They always thought of themselves as grocery store workers. When the coronavirus pandemic began, they instantly became frontline workers fighting to keep their homes and communities safe.

“We never thought we would be thrown into this specific role as a frontline worker,” said Reva Hoover, the assistant customer service manager at Bashas’ Diné Market, which is located more than 70 miles away from the next grocery store in Flagstaff, Kayenta or Page.

“That’s like saying, ‘You’re going to face death’ and that’s kind of surreal,” she said. “It’s unrealistic that we actually had to think like that. ‘You’re going to face death today.’

“You don’t know what’s going to happen next,” she said.

Tuba City Regional Health Care workers like Dr. Sophina Manheimer Calderon, Dr. Diana Hu, Dr. Bill Orman and Dr. Jennifer Whitehair have been celebrated as heroes for treating coronavirus patients.

Now Bashas’ is celebrating – one year after COVID-19 first entered the Navajo Nation – its frontline workers who got up every morning to put food on the shelves and expose themselves to the virus, all while dealing with decreased hours and some customers who refused to wear masks.

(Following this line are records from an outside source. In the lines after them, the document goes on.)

Lemma step_range : 0 ≤ 1 + Z.of_nat j < NINODES.
Proof using HG Hroom. clear -HG Hroom. pose proof (lookup_lt_Some _ _ _ HG). unfold zlen in *. lia. Qed.

Lemma step_same k : k ≠ 1 + Z.of_nat j → 0 ≤ k < NINODES → inode_at V' k = inode_at V k.
Proof using I Hx W HG Hroom.
  intros Hk Hr. eapply written_inode_at_ne; [done|apply I|apply Hx|apply step_range|done|done].
Qed.

Lemma step_file k : k ≠ j → (k < length G)%nat → (k < length F)%nat ∧ 0 ≤ 1 + Z.of_nat k < NINODES.
Proof using Hother Hroom.
  intros Hk Hl. split; [|clear -Hl Hroom; unfold zlen in *; lia]. apply lookup_lt_is_Some_1. rewrite <- Hother by done. by apply lookup_lt_is_Some_2.
Qed.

“It was scary for a while,” Hoover said. “It was very scary. A lot of us had to get in there and just keep doing our job that we had to do.

“Many of us have lost loved ones,” she said. “For a while there, it was just one after another.”

One year later

Special to the Times | Krista Allen
Reva Hoover, the assistant customer service manager for Bashas’ Diné Market in Tónaneesdizí, shows her “Supermarket Hero” button during the store’s recent celebration for its frontline workers.

In the one year since, more than 1,170 families in Diné Bikéyah have suffered the shock and devastation of losing a loved one to COVID-19.

When COVID-19 cases began to surge a year ago, the Navajo Nation imposed closures, curfews and lockdowns. People retreated. The change was swift and striking.

The long months of strict closures, curfews and harsh lockdowns are fading from view. But as people here move on, they will never forget the Diné who lost their lives to the deadly coronavirus. And the loss is beyond anything numbers can convey.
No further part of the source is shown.